## PROBLEM TO SOLVE
From the line with "cforward_pert Demo.csolver 2" to the line with "Cases.broken_noise Demo.solver Demo.csolver", retype every line exactly, including those two, and leave out the rest of the data below.

[Items from a data source]
-------
(** X11.  On the reals, a solver that returns the same [(A, M)] whatever
    its input comes out of forward evaluation unchanged: [A_eps = A] and
    [M_eps = M]. *)
Theorem forward_pert_fixed_solver (w : W) :
  exists F_eps,
    forward_pert solver num_samples sigma noise S ncc rng w
    = (Ok (A, F_eps, M0), w).
Proof.
  eexists.
  erewrite forward_pert_run with (fA := fun _ => A) (fM := fun _ => M0)
                                 (msh := shape M0) (samples := samples);
    eauto.
  assert (Hl : length (perturbed_inputs S sigma samples)
               = Z.to_nat num_samples)
    by (eapply perturbed_inputs_length; eassumption).
  assert (Hc : forall B : array R,
             map (fun _ => B) (perturbed_inputs S sigma samples)
             = repeat B (Z.to_nat num_samples)).
  { intros B. rewrite <- Hl. apply map_const. }
  rewrite !Hc, !mean_over_samples_repeat by (assumption || lia).
  reflexivity.
Qed.

End FixedSolver.

(** ** The further statements on concrete instances *)

#[export] Instance CommArith_Q : CommArith Q.
Proof.
  split; intros; cbn [smul sadd s0 Scalar_Q].
  - apply Qred_complete. ring.
  - apply Qred_complete. rewrite !Qred_correct. ring.
  - apply Qred_complete. ring.
  - reflexivity.
Qed.

Lemma noise_failure_propagates_witness :
  forward_pert Demo.solver 2 (1 # 2)%Q Cases.broken_noise Demo.S22 2 0 4
  = (Raise (Foreign 3), 4) /\
  pert_jvp Demo.grad Demo.solver 2 (1 # 2)%Q Cases.broken_noise Demo.t22
    (Demo.S22, Demo.S22, Demo.S22) Demo.S22 2 0 4
  = (Raise (Foreign 3), 4) /\
  cforward_pert Demo.csolver 2 (1 # 2)%Q Cases.broken_noise Demo.S22 2
    Demo.C22 0 4
  = (Raise (Foreign 3), 4) /\
  cpert_jvp Demo.grad Demo.csolver 2 (1 # 2)%Q Cases.broken_noise Demo.t22
    (Demo.S22, Demo.S22, Demo.S22) Demo.S22 2 Demo.C22 0 4
  = (Raise (Foreign 3), 4).
Proof.
  apply (@noise_failure_propagates Q _ nat nat Demo.grad 2%Z (1 # 2)%Q
           Cases.broken_noise Demo.solver Demo.csolver Demo.S22 2%Z Demo.C22
           0 Demo.t22 (Demo.S22, Demo.S22, Demo.S22) (Foreign 3) 4 4).
  reflexivity.
Defined.

Lemma nonpositive_num_samples_raises_witness :
  (exists wr, make_pert_solver Demo.grad Demo.solver 0 (1 # 2)%Q Demo.noise
              = Ok wr) /\
  (exists e w',
      forward_pert Demo.solver 0 (1 # 2)%Q Demo.noise Demo.S22 2 0 4
      = (Raise e, w')) /\
  (exists e w',
      pert_jvp Demo.grad Demo.solver 0 (1 # 2)%Q Demo.noise Demo.t22
        (Demo.S22, Demo.S22, Demo.S22) Demo.S22 2 0 4
      = (Raise e, w')) /\
  (exists e w',
      cforward_pert Demo.csolver 0 (1 # 2)%Q Demo.noise Demo.S22 2
        Demo.C22 0 4
      = (Raise e, w')) /\
  (exists e w',
      cpert_jvp Demo.grad Demo.csolver 0 (1 # 2)%Q Demo.noise Demo.t22
        (Demo.S22, Demo.S22, Demo.S22) Demo.S22 2 Demo.C22 0 4
      = (Raise e, w')).
Proof.
  apply (@nonpositive_num_samples_raises Q _ nat nat Demo.grad 0%Z (1 # 2)%Q
           Demo.noise Demo.solver Demo.csolver Demo.t22
           (Demo.S22, Demo.S22, Demo.S22) Demo.S22 2%Z Demo.C22 0 4).
  exact (Z.le_refl 0).
Defined.

Lemma zero_divisor_rule_raises_witness :
  (exists e w',
      pert_jvp Demo.grad Demo.solver 2 0%Q Demo.noise Demo.t22
        (Demo.S22, Demo.S22, Demo.S22) Demo.S22 2 0 4
      = (Raise e, w')) /\
  (exists e w',
      cpert_jvp Demo.grad Demo.csolver 2 0%Q Demo.noise Demo.t22
        (Demo.S22, Demo.S22, Demo.S22) Demo.S22 2 Demo.C22 0 4
      = (Raise e, w')).
Proof.
  apply (@zero_divisor_rule_raises Q _ nat nat Demo.grad 2%Z 0%Q
           Demo.noise Demo.solver Demo.csolver Demo.t22
           (Demo.S22, Demo.S22, Demo.S22) Demo.S22 2%Z Demo.C22 0 4).
  reflexivity.
Defined.

Lemma rule_outputs_match_forward_witness :
  exists A_eps F_eps M_eps dA dF dM,
    forward_pert Demo.solver 2 (1 # 2)%Q Demo.noise Demo.S22 2 0 4
    = (Ok (A_eps, F_eps, M_eps), 4) /\
    pert_jvp Demo.grad Demo.solver 2 (1 # 2)%Q Demo.noise Demo.t22
      (Demo.S22, Demo.S22, Demo.S22) Demo.S22 2 0 4
    = (Ok (dA, dF, dM), 4) /\
    shape dA = shape A_eps /\ shape dF = shape F_eps /\
    wf A_eps /\ wf F_eps /\ wf M_eps /\ wf dA /\ wf dF /\ wf dM.
Proof.
  refine (@rule_outputs_match_forward Q _ nat nat Demo.grad Demo.solver 2%Z
            (1 # 2)%Q Demo.noise Demo.S22 2%Z 0 Demo.samples Demo.fA Demo.fM
            [3] Demo.t22 (Demo.S22, Demo.S22, Demo.S22)
            _ _ DemoFacts.draw _ _ DemoFacts.solver_fn DemoFacts.fA_shape
            DemoFacts.fM_shape _ _ _ 4); reflexivity.
Defined.

Lemma cforward_pert_monte_carlo_witness :
  exists wrapper A_eps F_eps M_eps,
    make_pert_csolver Demo.grad Demo.csolver 2 (1 # 2)%Q Demo.noise false
    = Ok wrapper /\
    call wrapper (Demo.S22, 2%Z, Demo.C22, 0) 4
    = (Ok (A_eps, F_eps, M_eps), 4) /\
    A_eps = mean_over_samples
              (map Demo.fA
                 (perturbed_inputs Demo.S22 (1 # 2)%Q Demo.samples)) /\
    F_eps = mean_of
              (map (fun X => inner X (Demo.fA X))
                 (perturbed_inputs Demo.S22 (1 # 2)%Q Demo.samples)) /\
    M_eps = mean_over_samples
              (map Demo.fM
                 (perturbed_inputs Demo.S22 (1 # 2)%Q Demo.samples)) /\
    shape A_eps = shape Demo.S22 /\ shape F_eps = [] /\ shape M_eps = [3].
Proof.
  refine (@cforward_pert_monte_carlo Q _ nat nat Demo.grad Demo.csolver 2%Z
            (1 # 2)%Q Demo.noise false Demo.S22 2%Z Demo.C22 0 Demo.samples
            Demo.fA Demo.fM [3]
            _ _ DemoFacts.draw _ _ DemoFacts.csolver_fn DemoFacts.fA_shape
            DemoFacts.fM_shape 4); reflexivity.
Defined.

Lemma cpert_jvp_components_witness :
  cpert_jvp Demo.grad Demo.csolver 2 (1 # 2)%Q Demo.noise Demo.t22
    (Demo.S22, Demo.S22, Demo.S22) Demo.S22 2 Demo.C22 0 4
  = (Ok (argmax_jvp_spec Demo.grad Demo.noise 2 (1 # 2)%Q Demo.S22
           (draws Demo.samples)
           (map Demo.fA (perturbed_inputs Demo.S22 (1 # 2)%Q Demo.samples))
           Demo.t22,
         contract
           (mean_over_samples
              (map Demo.fA
                 (perturbed_inputs Demo.S22 (1 # 2)%Q Demo.samples)))
           Demo.t22,
         zeros_like Demo.t22), 4).
Proof.
  refine (@cpert_jvp_components Q _ nat nat Demo.grad Demo.csolver 2%Z
            (1 # 2)%Q Demo.noise Demo.S22 2%Z Demo.C22 0 Demo.samples
            Demo.fA Demo.fM [3]
            _ _ DemoFacts.draw _ _ DemoFacts.csolver_fn DemoFacts.fA_shape
            DemoFacts.fM_shape ExactArith_Q Demo.t22
            (Demo.S22, Demo.S22, Demo.S22) 4 _ _ _); reflexivity.
Defined.

Lemma pert_jvp_homogeneous_witness :
  exists dA dF dM,
    pert_jvp Demo.grad Demo.solver 2 (1 # 2)%Q Demo.noise Demo.t22
      (Demo.S22, Demo.S22, Demo.S22) Demo.S22 2 0 4
    = (Ok (dA, dF, dM), 4) /\
    pert_jvp Demo.grad Demo.solver 2 (1 # 2)%Q Demo.noise
      (scale (3 # 1)%Q Demo.t22) (Demo.S22, Demo.S22, Demo.S22) Demo.S22 2 0 4
    = (Ok (scale (3 # 1)%Q dA, scale (3 # 1)%Q dF, scale (3 # 1)%Q dM), 4).
Proof.
  refine (@pert_jvp_homogeneous Q _ ExactArith_Q CommArith_Q nat nat
            Demo.grad Demo.solver 2%Z (1 # 2)%Q Demo.noise Demo.S22 2%Z 0
            Demo.samples Demo.fA Demo.fM [3] (Demo.S22, Demo.S22, Demo.S22)
            _ _ DemoFacts.draw _ _ DemoFacts.solver_fn DemoFacts.fA_shape
            DemoFacts.fM_shape _ (3 # 1)%Q Demo.t22 4 _ _); reflexivity.
Defined.

Lemma pert_jvp_additive_witness :
  exists t12 dA1 dF1 dM1 dA2 dF2 dM2 dA12 dF12 dM12,
    add Demo.t22 Demo.S22 = Ok t12 /\
    pert_jvp Demo.grad Demo.solver 2 (1 # 2)%Q Demo.noise Demo.t22
      (Demo.S22, Demo.S22, Demo.S22) Demo.S22 2 0 4
    = (Ok (dA1, dF1, dM1), 4) /\
    pert_jvp Demo.grad Demo.solver 2 (1 # 2)%Q Demo.noise Demo.S22
      (Demo.S22, Demo.S22, Demo.S22) Demo.S22 2 0 4
    = (Ok (dA2, dF2, dM2), 4) /\
    pert_jvp Demo.grad Demo.solver 2 (1 # 2)%Q Demo.noise t12
      (Demo.S22, Demo.S22, Demo.S22) Demo.S22 2 0 4
    = (Ok (dA12, dF12, dM12), 4) /\
    add dA1 dA2 = Ok dA12 /\ add dF1 dF2 = Ok dF12 /\ add dM1 dM2 = Ok dM12.
Proof.
  refine (@pert_jvp_additive Q _ ExactArith_Q CommArith_Q nat nat
            Demo.grad Demo.solver 2%Z (1 # 2)%Q Demo.noise Demo.S22 2%Z 0
            Demo.samples Demo.fA Demo.fM [3] (Demo.S22, Demo.S22, Demo.S22)
            _ _ DemoFacts.draw _ _ DemoFacts.solver_fn DemoFacts.fA_shape
            DemoFacts.fM_shape _ Demo.t22 Demo.S22 4 _ _ _ _); reflexivity.
Defined.

Lemma pert_jvp_normal_witness :
  exists dF dM,
    pert_jvp Demo.grad Demo.solver 2 (1 # 2)%Q
      (Normal nat Demo.random_normal) Demo.t22
      (Demo.S22, Demo.S22, Demo.S22) Demo.S22 2 0 4
    = (Ok (mk_array (shape Demo.S22)
             (map (smul (sdiv s1 (smul (s_of_Z 2) (1 # 2)%Q)))
                (weighted_sum (numel (shape Demo.S22))
                   (map Demo.fA
                      (perturbed_inputs Demo.S22 (1 # 2)%Q Demo.samples))
                   (map (fun Zn => dot (data Zn) (data Demo.t22))
                        (draws Demo.samples)))),
           dF, dM), 4).
Proof.
  refine (@pert_jvp_normal Q _ ExactArith_Q nat nat Demo.grad
            Demo.random_normal Demo.solver 2%Z (1 # 2)%Q Demo.S22 2%Z 0
            Demo.samples Demo.fA Demo.fM [3] Demo.t22
            (Demo.S22, Demo.S22, Demo.S22)
            _ _ _ _ _ DemoFacts.solver_fn DemoFacts.fA_shape
            DemoFacts.fM_shape _ _ _ _ 4);
    try reflexivity.
  repeat constructor.
Defined.

Lemma forward_pert_fixed_solver_witness :
  exists F_eps,
    forward_pert Cases.fixed_solver 2 (1 / 2)%R Cases.zero_noise Cases.SR 2 0 4
    = (Ok (Cases.AR, F_eps, Cases.MR), 4).
Proof.
  refine (@forward_pert_fixed_solver nat nat Cases.fixed_solver 2%Z
            (1 / 2)%R Cases.zero_noise Cases.SR 2%Z 0 Cases.zerosR Cases.AR
            Cases.MR _ _ _ _ _ _ _ _ _ 4); reflexivity.
Defined.

(** ** What the wrappers use of the noise model, and their purity *)

Section Frame.
Context {T : Type} `{Scalar T}.
Variables (W key : Type).
Variable jax_grad : (array T -> array T) -> T -> T.
Variable num_samples : Z.
Variable sigma : T.

Lemma bind_at {A B} (c c' : M W A) (k : A -> M W B) (w : W) :
  c w = c' w -> bind c k w = bind c' k w.
Proof. intros Hc. unfold bind. now rewrite Hc. Qed.

(** X12.  With a pure noise model and pure solvers, the derivative rule
    of both wrappers, like forward evaluation, returns one result
    whatever the ambient state, and leaves that state as it found it. *)
Theorem rule_pure (noise : noise_model T W key) (solver : solver_t T W)
  (csolver : csolver_t T W) tangent ans S ncc C rng :
  pure_noise noise -> pure_solver solver -> pure_csolver csolver ->
  pure (pert_jvp jax_grad solver num_samples sigma noise tangent ans
          S ncc rng) /\
  pure (cpert_jvp jax_grad csolver num_samples sigma noise tangent ans
          S ncc C rng) /\
  pure (forward_pert solver num_samples sigma noise S ncc rng) /\
  pure (cforward_pert csolver num_samples sigma noise S ncc C rng).
Proof.
  intros Hnoise Hsolver Hcsolver.
  assert (Hr : forall sv : solver_t T W, pure_solver sv ->
             pure (pert_jvp jax_grad sv num_samples sigma noise tangent ans
                     S ncc rng)).
  { intros sv Hsv. unfold pert_jvp.
    apply pure_bind; [now apply pure_forward_pert_locals|].
    intros [[samples Ak] Mk]. cbv zeta.
    repeat (apply pure_bind; [apply pure_lift|]; intro).
    apply pure_ret. }
  split; [now apply Hr|].
  split; [rewrite cpert_jvp_unfold; apply Hr; intros X m; apply Hcsolver|].
  split; [now apply pure_forward_pert|now apply pure_cforward_pert].
Qed.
-------
## REPLY TO THE TASK
  cforward_pert Demo.csolver 2 (1 # 2)%Q Cases.broken_noise Demo.S22 2
    Demo.C22 0 4
  = (Raise (Foreign 3), 4) /\
  cpert_jvp Demo.grad Demo.csolver 2 (1 # 2)%Q Cases.broken_noise Demo.t22
    (Demo.S22, Demo.S22, Demo.S22) Demo.S22 2 Demo.C22 0 4
  = (Raise (Foreign 3), 4).
Proof.
  apply (@noise_failure_propagates Q _ nat nat Demo.grad 2%Z (1 # 2)%Q
           Cases.broken_noise Demo.solver Demo.csolver Demo.S22 2%Z Demo.C22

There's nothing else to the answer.